Thanks to roadkill2580 for allowing me to steal her ideas, and Hokuto and Sessalisk for beta-reading.


In the sea of rust hung the moon in its infancy, dark and soothing. The demon fox lay, neither asleep nor awake. It stirred when the moon faltered and the sea raged, for the moon was only three blades spinning. The tide rose, and Tsunade with it, as a severed head might have floated to the surface.

She couldn't feel her limbs; the ANBU wouldn't give up their comfortable seats so easily. There was dirt in her nose and mouth, and with the steel grip on her head keeping it down she was literally eating dirt. But dirt and ashes were nothing compared to the stench of putrefying flesh, and for that brief moment when everything was red, Tsunade found herself sympathising with the demon's desire to cleanse everything with fire.

She could feel the demon grumbling behind her throat. Impotent for as long as Hokage-sama trained his fancy wheel eyes on them, it was left to claw on the wounds it'd made on her. Tsunade wished the Sharingan would just tell it to die, or failing that, tell her to. It wasn't that she had wanted to die, exactly, but in a village full of ninja, only Tsunade held the honourable title of human sacrifice. Before that, she was a shinobi of Konoha, the student of every Hokage since its founding. She had expected to fight for as long as she could, but there was never a doubt of her fate in the event the seal broke.

The pain eased somewhat when a familiar chakra came between them and snapped the fox's cage close. A whine escaped her throat; the ANBU's hand in her hair clenched warningly.

Hokage-sama was speaking. "I have to be sure the demon will not break free," he said, but not to her. Tsunade couldn't make out the words, but there was no mistaking Grandma's mumble in reply. It was all Grandma could do after the demon fox had ripped her from inside out. It was a miracle she could speak or walk at all. How dare they drag her into this mess, Tsunade thought.

Tsunade raised her head; the ANBU slammed it back down. Blood filled her mouth as her teeth cut her tongue. She heard Grandma rebuking the ANBU, and jerked her head up again, and got a cuff for her troubles, again.

It took a while for her head to stop spinning, and when she could see again there was an outline of a foot by her head. Tsunade closed her eyes, bracing herself for a kick that never came. The ANBU slowly and reluctantly peeled themselves off her. They remained within stabbing distance, vibrating with chakra and alarm as the Hokage helped her stand.

Tsunade looked away from Kagami's stupid wheel eyes. There was a crater nearby. The broken body inside had been removed, but the blood had not, as if to leave an evidence to charge her with. There was Grandma, leaning on her cane and a lean, silver-haired ANBU, well outside the human cage. Worry was writ large in her frail frame and Tsunade had never felt more wretched. She looked away.

Her stupid teammates were missing, though. Tsunade tried not to think of how striking blood had looked on Orochimaru's deathly pallor. Where was Orochimaru? Jiraiya, she wasn't worried for so much as resigned, because only Jiraiya could be stupid enough to get himself into trouble after escaping another.

Kagami's answer came slowly under the watch of dark, forbidding eyes. "Jiraiya is with Orochimaru at the hospital. And perhaps you should be as well, Tsunade." He was looking at her feet. Confused, Tsunade followed his gaze, and was reminded of the sword that had gone through her heart (and before that, Orochimaru's torso. She really ought to see him). If there had been a wound there, it no longer hurt, though it was understandably hard to see through the blood—hers and the ANBU's and Orochimaru's, quite the party.

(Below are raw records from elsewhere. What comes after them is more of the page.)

(** * txamqp/codec.py: the AMQP field codec, embedded and verified

    A shallow embedding of [src/txamqp/codec.py] (Python 2).  The [Codec]
    object is a record that is threaded through a state-and-exception monad;
    the stream it is bound to is the [cStringIO.StringIO] object that the
    file's own harness ([test]) and [encode_field_table] use.

    Conventions.
    - A Python 2 [str] is a byte string: [bytes := list ascii].
    - Python integers are unbounded: [Z].
    - [struct.pack] follows Python 2.7: an integer outside the range of its
      format code raises [struct.error]. *)

From Stdlib Require Import ZArith Lia Ascii String.
From stdpp Require Import gmap strings list fin_maps.

#[local] Set Warnings "-register-all".
#[local] Open Scope Z_scope.

(** ** Byte strings *)

Abbreviation bytes := (list ascii).

Definition ord (a : ascii) : Z := Z.of_N (N_of_ascii a).
Definition chr (z : Z) : ascii := ascii_of_N (Z.to_N z).
Definition len {A} (l : list A) : Z := Z.of_nat (length l).
Definition b (s : string) : bytes := list_ascii_of_string s.

(** Big-endian ("network order", the [!] of every format string used)
    rendering of [z] modulo [256 ^ n] on [n] bytes, and its inverse. *)
Fixpoint be_bytes (n : nat) (z : Z) : bytes :=
  match n with
  | O => []
  | S n' => chr ((z / 256 ^ Z.of_nat n') mod 256) :: be_bytes n' z
  end.

Definition be_int (bs : bytes) : Z :=
  fold_left (fun acc a => acc * 256 + ord a) bs 0.

(** ** Python values *)

(** [decimal.Decimal]: [_sign] is 0 or 1, [_int] the coefficient (Python
    keeps its digits in a string), [_exp] an integer for a finite number and
    one of the strings ['F'], ['n'], ['N'] for Infinity, NaN and sNaN. *)
Inductive dexp := Exp (e : Z) | ExpF | Expn | ExpN.

Record Decimal := mkDecimal { _sign : bool; _int : Z; _exp : dexp }.

Inductive fwidth := F32 | F64.

(** The Python objects the codec handles.  A float is represented by the
    IEEE-754 pattern it is unpacked from ([VFloat w bits]); no arithmetic on
    floats is modelled. *)
Inductive value :=
  | VBool (x : bool)
  | VInt (z : Z)
  | VFloat (w : fwidth) (bits : Z)
  | VDecimal (d : Decimal)
  | VStr (s : bytes)
  | VTuple (l : list value)
  | VList (l : list value)
  | VDict (m : gmap bytes value).

(** ** Exceptions *)

(** The text of a [ValueError]:
    - ["Uncompatible type"]
    - ["Unkown value type: %s" % repr(type)]
    - ["Problem with size of field array (%d != %d)" % (real_size, size)]
    - the library's own message when [int()] is applied to a NaN. *)
Inductive message :=
  | Uncompatible_type
  | Unkown_value_type (type : bytes)
  | Problem_with_size_of_field_array (real_size size : Z)
  | Cannot_convert_NaN_to_integer.

Inductive exn :=
  | EOF
  | struct_error
  | ValueError (msg : message)
  | TypeError
  | IndexError
  | AttributeError
  | OverflowError
  | InvalidOperation.

(** ** The stream: [cStringIO.StringIO()] *)

Record StringIO := mkStringIO { buf : bytes; pos : nat }.

Definition StringIO_new : StringIO := {| buf := []; pos := 0 |}.

(** [read(n)]: at most [n] bytes from the current position (all of the rest
    when [n] is negative); a short or empty result at the end of the data. *)
Definition StringIO_read (n : Z) (s : StringIO) : bytes * StringIO :=
  let rest := drop (pos s) (buf s) in
  let data := if n <? 0 then rest else take (Z.to_nat n) rest in
  (data, {| buf := buf s; pos := (pos s + length data)%nat |}).

(** [write(d)]: overwrite at the current position, growing the buffer (and
    zero-filling a gap left by a seek beyond the end). *)
Definition StringIO_write (d : bytes) (s : StringIO) : StringIO :=
  {| buf := take (pos s) (buf s)
            ++ replicate (pos s - length (buf s)) (chr 0)
            ++ d ++ drop (pos s + length d) (buf s);
     pos := (pos s + length d)%nat |}.

Definition getvalue (s : StringIO) : bytes := buf s.
Definition reset (s : StringIO) : StringIO := {| buf := buf s; pos := 0 |}.
Definition remaining (s : StringIO) : bytes := drop (pos s) (buf s).

(** ** The codec object and its monad *)

Record Codec := mkCodec {
  stream : StringIO;
  nwrote : Z;
  nread : Z;
  incoming_bits : list bool;
  outgoing_bits : list bool
}.

(** [Codec.__init__] *)
Definition Codec_init (s : StringIO) : Codec :=
  {| stream := s; nwrote := 0; nread := 0;
     incoming_bits := []; outgoing_bits := [] |}.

"It doesn't hurt, but, Ka–Hokage-sama, what about Kabema?" Kagami's surprise irked her more than being handled like a rabid beast or a renegade shinobi, or some horrid combination of the two. Give her a little credit, eh. "Senju Kabema, that ANBU over there? He's dead, isn't he?"

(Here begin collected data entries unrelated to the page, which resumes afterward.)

(** * x509-parser: the ASN.1 TLV decoder and the X.509 mapper, embedded in Rocq

    The development follows the TypeScript sources:
    - [asn1-parser.ts]: class [ASN1Parser] (cursor, tag/length/value decoding,
      primitive value decoders, [parse], [simplifyNode]);
    - [oid-map.ts]: [OID_MAP], [getOIDLabel], [KeyUsageLabels];
    - the X.509 mapper: [parseX509Certificate], the extension decoders and the
      name decoders, and the loaders [loadX509FromBufferSync] and
      [loadX509AllFromBufferSync] with the PEM armour they remove.

    JavaScript numbers that the code only ever uses as integers are [Z];
    the 32-bit wrap-around of the bit operators is written out ([JS.ToInt32]).
    A [Uint8Array]/[ArrayBuffer] is a [list byte].  Strings produced by the
    code itself from a fixed ASCII alphabet (hex, base64, type names) are
    [string]; text decoded from certificate bytes is a list of UTF-16 code
    units ([jsstring]). *)

From Stdlib Require Import ZArith List String Ascii Strings.Byte Bool Lia.
Import ListNotations.
Open Scope string_scope.
Open Scope Z_scope.

Set Warnings "-register-all".

(* ================================================================= *)
(** ** The JavaScript primitives the sources rely on *)

Module JS.
(** Upload, then DELETE twice: 204, then 404. *)
Example delete_twice_example :
  status_of (deleteDocument None "7f3c" afterUpload).1 = 204
  ∧ status_of
      (deleteDocument None "7f3c" (deleteDocument None "7f3c" afterUpload).2).1
    = 404.
Proof. vm_compute. split; reflexivity. Qed.

(** A file of another type is answered 400 and leaves nothing on disk. *)
Example wrong_type_example :
  postUpload (node []) 1700000000000 "7f3c" "" None
    [FilePart "file" "notes.txt" "text/plain" 10] initial
  = (Json 400 (Text "Only PDF files are supported."), initial).
Proof. vm_compute. reflexivity. Qed.

(** Upload, retrieval, expiry, retrieval: 200, then 404 with the file
    gone. *)
Example expiry_example :
  (getDocument None "7f3c" afterUpload).1
  = FileSent reportPath "application/pdf" 10 "Report.PDF"
  ∧ (getDocument None "7f3c" (fireTimeout 0 None afterUpload)).1
    = Json 404 (Text "Document not found or has expired.")
  ∧ disk (fireTimeout 0 None afterUpload) = ∅.
Proof. vm_compute. repeat split; reflexivity. Qed.

(** ** Rounding to a double *)





















(** The model's doubles on examples: 0.1, a tie, the largest double, the
    smallest, and the first two whole numbers that are not doubles. *)
Example round64_examples :
  round64 (1 # 10) = Finite (3602879701896397 # 36028797018963968)
  ∧ round64 (inject_Z (2 ^ 53 + 1)) = Finite (inject_Z (2 ^ 53))
  ∧ round64 (inject_Z (2 ^ 53 + 3)) = Finite (inject_Z (2 ^ 53 + 4))
  ∧ round64 (inject_Z (2 ^ 1024 - 2 ^ 970 - 1))
    = Finite (inject_Z (2 ^ 1024 - 2 ^ 971))
  ∧ round64 (inject_Z (2 ^ 1024 - 2 ^ 970)) = Infinity false
  ∧ round64 (1 # 2 ^ 1075) = Finite 0
  ∧ round64 (3 # 2 ^ 1075) = Finite (1 # 2 ^ 1073)
  ∧ round64 (- (3 # 2 ^ 1075)) = Finite (- (1 # 2 ^ 1073)).
Proof. vm_compute. repeat split; reflexivity. Qed.
(** * App-In performance overview: the aggregation engine of
      [internal/appin/coversion.go], embedded and verified.

    The engine turns a slice of case records into the [Overview] report:
    conversion counters and rates, duration histograms, a leaderboard, the
    best-time performer and per-product metrics.

    Conventions of the embedding.
    - [time.Time] is an integer number of nanoseconds on an unbounded time
      line; [time.Duration] is an [int64] number of nanoseconds.
    - [int64] counters are [Z]. A counter is incremented at most once per
      record, so it never exceeds [len(appIns)] and [++] never wraps; the
      running sum of durations can wrap and is wrapped explicitly.
    - [float32] values are the rationals they denote; every operation rounds
      to the nearest binary32 value, ties to even ([F32.rnd]).
    - Go maps are [gmap]s. A [for ... range] over a map visits the entries in
      an unspecified order: a function that ranges over a map receives that
      order as a list, required to be a permutation of the map's entries.
    - [sort.Slice] is known by its contract only ([SortSlice]); the
      insertion sort that the Go library runs on short slices is one
      instance. *)

From Stdlib Require Import ZArith QArith Qround Qpower Lia Lqa.
From stdpp Require Import gmap strings list sorting.
(** * Marathon-QuickFilter: the scraper's core, embedded and verified

    A shallow embedding of [scraper.py]: the postback navigation
    ([get_filtered_soup]), the table extraction ([parse_table_to_df] with its
    local helpers [parse_event_date], [make_maps_link], [make_maps_embed]),
    the keyword filter of the query button, the address table of the map
    preview and the construction of the download file name.

    Python values are modelled as follows.
    - a [str] is the list of its Unicode code points ([pystr]);
    - an exception is a value of [exn], and a computation that may raise
      has type [result A];
    - a BeautifulSoup tree is a [node];
    - a pandas frame is a list of labelled columns ([DataFrame]). *)

From Stdlib Require Import ZArith NArith Lia Ascii String Sorted.
From stdpp Require Import base decidable option list numbers.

Of course he was. Even if she hadn't remembered breaking her cousin with bare hands, she was still wearing his blood. A new chuunin vest just for me, she thought sardonically, desperate to ignore her churning stomach.

"Did you kill him?" Kagami sounded just like her little brother. Nawaki had the annoying habit of asking the questions he knew the answer to, as though with persistence his chores would vanish. He had seen the body, had seen Tsunade and immediately subdued her, did he think she would deny it just because he'd asked?

"He tried to kill me, and Orochimaru too, since he got in the way. So… I suppose I did."

The ANBU went very, very still, suddenly abuzz with chakra that pricked at her skin, and filled her nose with an unholy mix of rotten fruit and bleach. She coughed, but Kagami only said, "Is that so."

Tsunade glared up at him. "You should have ordered me, Hokage-sama. Would've got the job done without any of the mess."

Kagami sighed. Slowly his features melted into a resemblance of the man who was as close to a favourite cousin as an Uchiha could be. "Tsunade," he said as to an unruly child, "No one has ordered your death, and no one will as long as I am the Hokage. But I must have all the facts before I am to decide on anything. So please, tell me what happened."